The research showed that the CT angiography images were used during the treatment of atherosclerosis with rapamycin. Compared with the LVM contour manually drawn by the doctor on the CCTA image, the method proposed in the research had little difference with the LVM contour manually drawn by the doctor regardless of whether subjective or objective evaluation methods were used. The method significantly reduced the time required to segment LVM compared with traditional manual segmentation. However, there are still some shortcomings in this study. First, although patients with atherosclerosis were included in this study, CCTA images of only 100 patients were randomly and continuously selected for model training and validation. The results need to be further validated for the segmentation of myocardium on CCTA images collected by hospitals and CT scanning equipment in the future. Due to the different expertise and experience of imaging doctors, each doctor will have different contour labeling of the left ventricular myocardium, and such difference cannot be corrected by this deep learning algorithm. Second, there are only patients with suspected or confirmed coronary heart disease involved.
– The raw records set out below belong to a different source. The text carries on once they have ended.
(** * ProgramSearch: program graphs and the SMC search controller

    A shallow embedding of [src/programGraph.py] ([ProgramGraph],
    [ProgramPointerNetwork.repeatedlySample]) and of [src/SMC.py]
    ([SMC.__init__], [SMC.infer] with its local functions
    [objectEncoding], [scopeEncoding], [distance] and the local class
    [Particle]).  The later parts add the rest of [ProgramGraph]
    ([fromRoot], [policyOracle], [distanceOracle], [prettyPrint]) and of
    [ProgramPointerNetwork] ([initialHidden], [distance], [sample], the
    target lines of [gradientStep]).

    Conventions.
    - Python [int]s are [Z]; Python [float]s are idealised as the real
      numbers [R] of the Standard Library: rounding and underflow are
      not modelled, the [OverflowError] of [math.exp] is.
    - A [frozenset] of DSL objects is a [gset Node]; a [dict] keyed by DSL
      objects is a [gmap Node _]; a [dict] whose insertion order is
      observed ([sampleFrequency]) is an association list.
    - [ProgramGraph] defines neither [__eq__] nor [__hash__], so a graph
      used as a dictionary key is compared by object identity.  Every
      graph therefore carries the identity [gid] it got when it was
      allocated, and the state holds the next free identity.
    - Python exceptions are the constructors of [exn]; stateful code is
      written in a state-and-exception monad [M].
    - The learned model, the DSL and NumPy are collaborators outside the
      repository sources; they are the variables of [Section Search]. *)

From Stdlib Require Import ZArith List Lia Reals Lra.
From stdpp Require Import base decidable countable gmap list strings relations pretty.

Local Open Scope Z_scope.

(** ** Exceptions and the state-and-exception monad *)

Inductive exn : Type :=
| AssertionError
| KeyError
| IndexError
| ValueError
| ZeroDivisionError
| RuntimeError
| OverflowError.

Inductive result (A : Type) : Type :=
| OK (a : A)
| Raise (e : exn).
Arguments OK {A} a.
Arguments Raise {A} e.

Definition rbind {A B} (r : result A) (k : A -> result B) : result B :=
  match r with
  | OK a => k a
  | Raise e => Raise e
  end.

Fixpoint rmapM {A B} (f : A -> result B) (l : list A) : result (list B) :=
  match l with
  | [] => OK []
  | x :: l' => rbind (f x) (fun y => rbind (rmapM f l') (fun ys => OK (y :: ys)))
  end.

(** [M S A]: a computation over a state [S] that returns an [A] or raises. *)
Definition M (S A : Type) : Type := S -> result (A * S).

Definition ret {S A} (a : A) : M S A := fun st => OK (a, st).

Definition bind {S A B} (m : M S A) (k : A -> M S B) : M S B :=
  fun st =>
    match m st with
    | OK (a, st') => k a st'
    | Raise e => Raise e
    end.

Definition lift {S A} (r : result A) : M S A :=
  fun st =>
    match r with
    | OK a => OK (a, st)
    | Raise e => Raise e
    end.

Definition gets {S A} (f : S -> A) : M S A := fun st => OK (f st, st).

Definition modify {S} (f : S -> S) : M S unit := fun st => OK (tt, f st).

Notation "'let!' x ':=' m 'in' k" := (bind m (fun x => k))
  (at level 10, x pattern, m at level 100, k at level 200).
Notation "'do!' m 'in' k" := (bind m (fun _ => k))
  (at level 10, m at level 100, k at level 200).

(** [[f x for x in l]] with an effectful body. *)
Fixpoint mapM {S A B} (f : A -> M S B) (l : list A) : M S (list B) :=
  match l with
  | [] => ret []
  | x :: l' => let! y := f x in let! ys := mapM f l' in ret (y :: ys)
  end.

(** [for x in l: acc = f acc x]. *)
Fixpoint foldM {S A B} (f : B -> A -> M S B) (l : list A) (acc : B) : M S B :=
  match l with
  | [] => ret acc
  | x :: l' => let! acc' := f acc x in foldM f l' acc'
  end.

(** [for _ in range(n): acc = f acc]. *)
Fixpoint iterM {S B} (n : nat) (f : B -> M S B) (acc : B) : M S B :=
  match n with
  | O => ret acc
  | S n' => let! acc' := f acc in iterM n' f acc'
  end.

(** ** Python numerics used by [SMC.infer] *)

(** [math.log(x)] of an [int]: a [ValueError] outside the domain. *)
Definition math_log (x : Z) : result R :=
  if 0 <? x then OK (ln (IZR x)) else Raise ValueError.

(** The largest finite [float], [(2 - 2**-52) * 2**1023]. *)
Definition float_max : R := ((2 - / 2 ^ 52) * 2 ^ 1023)%R.

(** [math.exp(x)]: an [OverflowError] when the result is past the largest
    [float].  Rounding and underflow are not modelled. *)
Definition math_exp (x : R) : result R :=
  if Rle_dec (exp x) float_max then OK (exp x) else Raise OverflowError.

(** [max(l)]: a [ValueError] on an empty sequence. *)
Definition py_max (l : list R) : result R :=
  match l with
  | [] => Raise ValueError
  | x :: l' => OK (fold_left Rmax l' x)
  end.

(** [sum(l)]: starts from 0 and adds from the left. *)
Definition py_sum (l : list R) : R := fold_left Rplus l 0%R.

(** [p / d] on floats: a [ZeroDivisionError] when [d] is zero. *)
Definition py_div (p d : R) : result R :=
  if Req_dec_T d 0%R then Raise ZeroDivisionError else OK (p / d)%R.

(** ** Tensors *)

(** A 1-dimensional tensor and a 2-dimensional tensor (its rows). *)
Definition Vec : Type := list R.
Definition Mat : Type := list Vec.

(** [torch.zeros((r, c))]. *)
Definition torch_zeros (r c : nat) : Mat := repeat (repeat 0%R c) r.

(** [torch.stack(l)]: the tensors become the rows of the result; an empty
    list or tensors of different sizes raise a [RuntimeError]. *)
Definition torch_stack (l : list Vec) : result Mat :=
  match l with
  | [] => Raise RuntimeError
  | v :: l' =>
      if forallb (fun u => Nat.eqb (length u) (length v)) l'
      then OK l else Raise RuntimeError
  end.

(** Modelled from the spec: [Module.device] of [utilities] (not under
    src/) places a tensor on the model's device; the placeholder built by
    [scopeEncoding] reaches its consumers as the zero matrix itself, so the
    values of the tensor are unchanged. *)
Definition device (t : Mat) : Mat := t.

(** ** Tokens of a line of code *)

(** What [decoder.sample] yields: a lexicon string or a [Pointer(i)]. *)
Inductive token : Type :=
| TStr (s : string)
| TPointer (i : nat).

Section Search.

(** DSL objects: spec'd only through [execute], structural equality and
    hashing. *)
Context {Node : Type} `{Countable Node}.
Context {Spec Val SpecEnc Hidden World : Type}.

(** A line after [Pointer]s were replaced by the objects in scope. *)
Inductive line_token : Type :=
| LStr (s : string)
| LObj (o : Node).

(** *** [programGraph.ProgramGraph] *)

(** A graph object: its identity and its [nodes] attribute. *)
Record ProgramGraph : Type := mkProgramGraph {
  gid : nat;
  nodes : gset Node;
}.

(** The default [object.__eq__] (the class defines none): identity. *)
Definition graph_eqb (g1 g2 : ProgramGraph) : bool := Nat.eqb (gid g1) (gid g2).

(** The argument of [ProgramGraph.__init__]: a [frozenset], kept as it
    is, or another iterable, turned into one. *)
Inductive nodes_arg : Type :=
| Frozenset (s : gset Node)
| Iterable (l : list Node).

Definition to_frozenset (a : nodes_arg) : gset Node :=
  match a with
  | Frozenset s => s
  | Iterable l => list_to_set l
  end.

Definition len (g : ProgramGraph) : Z := Z.of_nat (size (nodes g)).

Definition objects (g : ProgramGraph) : gset Node := nodes g.

(** *** The collaborators of the search *)

(** [self.model]: the methods and attributes [SMC.infer] and
    [repeatedlySample] use.  Each call reads and advances the [World]
    (the network's and the sampler's state).  [initialHidden] is a method
    of the class itself, called by [repeatedlySample] and [sample]: it
    raises a [RuntimeError] when the sizes of its arguments do not fit
    its first layer, which is the result [None] here.  The encoders, the
    decoder and [self.model.distance], which [SMC] is given, are taken
    to return. *)
Record Model : Type := mkModel {
  specEncoder : Spec -> World -> SpecEnc * World;
  objectEncoder : Spec -> Val -> World -> Vec * World;
  outputDimensionality : nat;
  model_distance : Mat -> SpecEnc -> World -> R * World;
  initialHidden : Mat -> SpecEnc -> World -> option (Hidden * World);
  decoder_sample : Hidden -> option Mat -> World -> option (list token) * World;
  parseLine : list line_token -> option Node;
}.

(** [o.execute()]. *)
Variable execute : Node -> Val.

(** [np.random.multinomial(n, pvals)]. *)
Variable multinomial : Z -> list R -> World -> result (list Z * World).

(** *** The state of one search *)

Record State : Type := mkState {
  next_id : nat;                      (* next free object identity *)
  world : World;                      (* state of the collaborators *)
  _objectEncodings : gmap Node Vec;   (* [infer]'s local dict *)
  _distance : gmap nat R;             (* [infer]'s local dict, keyed by graph identity *)
  encoder_calls : list Node;          (* ghost: the calls of [objectEncoder], oldest first *)
  encoding_queries : list (Node * Vec);  (* ghost: the calls of [objectEncoding] with their results *)
}.

Definition set_next_id (n : nat) (st : State) : State :=
  mkState n (world st) (_objectEncodings st) (_distance st)
          (encoder_calls st) (encoding_queries st).
Definition set_world (w : World) (st : State) : State :=
  mkState (next_id st) w (_objectEncodings st) (_distance st)
          (encoder_calls st) (encoding_queries st).
Definition set_objectEncodings (c : gmap Node Vec) (st : State) : State :=
  mkState (next_id st) (world st) c (_distance st)
          (encoder_calls st) (encoding_queries st).
Definition set_distance (c : gmap nat R) (st : State) : State :=
  mkState (next_id st) (world st) (_objectEncodings st) c
          (encoder_calls st) (encoding_queries st).
Definition log_encoder_call (o : Node) (st : State) : State :=
  mkState (next_id st) (world st) (_objectEncodings st) (_distance st)
          (encoder_calls st ++ [o]) (encoding_queries st).
Definition log_query (o : Node) (oe : Vec) (st : State) : State :=
  mkState (next_id st) (world st) (_objectEncodings st) (_distance st)
          (encoder_calls st) (encoding_queries st ++ [(o, oe)]).

(** A call into a collaborator. *)
Definition call {A} (f : World -> A * World) : M State A :=
  fun st => let (a, w) := f (world st) in OK (a, set_world w st).

(** A call of [self.initialHidden]: [None] is its [RuntimeError]. *)
Definition call_head {A} (f : World -> option (A * World)) : M State A :=
  fun st =>
    match f (world st) with
    | Some (a, w) => OK (a, set_world w st)
    | None => Raise RuntimeError
    end.

(** [np.random.multinomial(n, pvals)] on the sampler's state: the counts,
    or the exception NumPy raises. *)
Definition call_multinomial (n : Z) (pvals : list R) : M State (list Z) :=
  fun st =>
    match multinomial n pvals (world st) with
    | OK (counts, w) => OK (counts, set_world w st)
    | Raise e => Raise e
    end.

(** [ProgramGraph(nodes)]: a new object. *)
Definition ProgramGraph_init (a : nodes_arg) : M State ProgramGraph :=
  fun st =>
    OK (mkProgramGraph (next_id st) (to_frozenset a), set_next_id (S (next_id st)) st).

(** [self.extend(newNode)]. *)
Definition extend (self : ProgramGraph) (newNode : Node) : M State ProgramGraph :=
  ProgramGraph_init (Frozenset (nodes self ∪ {[newNode]})).

(** *** [SMC] *)

Record SMC : Type := mkSMC {
  particles : Z;
  fitnessWeight : R;
  model : Model;
}.

(** [SMC.__init__(model, _, particles, fitnessWeight)]. *)
Definition SMC_init (m : Model) (particles : Z) (fitnessWeight : R) : result SMC :=
  if 0 <? particles then OK (mkSMC particles fitnessWeight m)
  else Raise AssertionError.

(** The defaults of the signature: [particles=0, fitnessWeight=2.]. *)
Definition default_particles : Z := 0.
Definition default_fitnessWeight : R := 2%R.

(** *** [ProgramPointerNetwork.repeatedlySample] *)

(** [objectEncodings[o]] on the dictionary passed in. *)
Definition dict_lookup (o : Node) : M State Vec :=
  let! cache := gets _objectEncodings in
  match cache !! o with
  | Some oe => ret oe
  | None => lift (Raise KeyError)
  end.

(** [objectsInScope[t.i] if isinstance(t, Pointer) else t]. *)
Definition substitutePointer (objectsInScope : list Node) (t : token)
  : result line_token :=
  match t with
  | TStr s => OK (LStr s)
  | TPointer i =>
      match objectsInScope !! i with
      | Some o => OK (LObj o)
      | None => Raise IndexError
      end
  end.

(** ['RETURN' in nextLineOfCode]. *)
Definition contains_RETURN (l : list line_token) : bool :=
  existsb (fun t => match t with
                    | LStr s => String.eqb s "RETURN"
                    | LObj _ => false
                    end) l.

(** One turn of the sampling loop; [samples] is the list built so far. *)
Definition sample_once (m : Model) (objectsInScope : list Node) (h0 : Hidden)
    (oe : Mat) (samples : list (option Node)) : M State (list (option Node)) :=
  let! nextLineOfCode :=
    call (decoder_sample m h0
            (if (0 <? Z.of_nat (length objectsInScope)) then Some oe else None)) in
  match nextLineOfCode with
  | None => ret samples
  | Some line =>
      let! nextLineOfCode := lift (rmapM (substitutePointer objectsInScope) line) in
      if contains_RETURN nextLineOfCode then ret (samples ++ [None])
      else
        match parseLine m nextLineOfCode with
        | Some nextObject => ret (samples ++ [Some nextObject])
        | None => ret samples
        end
  end.

(** [repeatedlySample(specEncoding, graph, objectEncodings, n_samples)]:
    the dictionary is the search's [_objectEncodings]; an entry [None]
    of the result stands for a sampled [RETURN]. *)
Definition repeatedlySample (m : Model) (specEncoding : SpecEnc)
    (graph : ProgramGraph) (n_samples : Z) : M State (list (option Node)) :=
  let objectsInScope := elements (objects graph) in
  let! oe :=
    (if 0 <? len graph
     then let! rows := mapM dict_lookup objectsInScope in lift (torch_stack rows)
     else ret (device (torch_zeros 1 (outputDimensionality m)))) in
  let! h0 := call_head (initialHidden m oe specEncoding) in
  iterM (Z.to_nat n_samples) (sample_once m objectsInScope h0 oe) [].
The results of the myocardial segmentation model in patients with other diseases and at different stages of the disease need further study. Finally, the model is currently in the initial stage of establishment, and the extent to which it can reduce the workload of doctors in clinical practice is still unknown. Future research needs to be improved.

Data Availability

No data were used to support this study.

Conflicts of Interest

The authors declare that they have no conflicts of interest.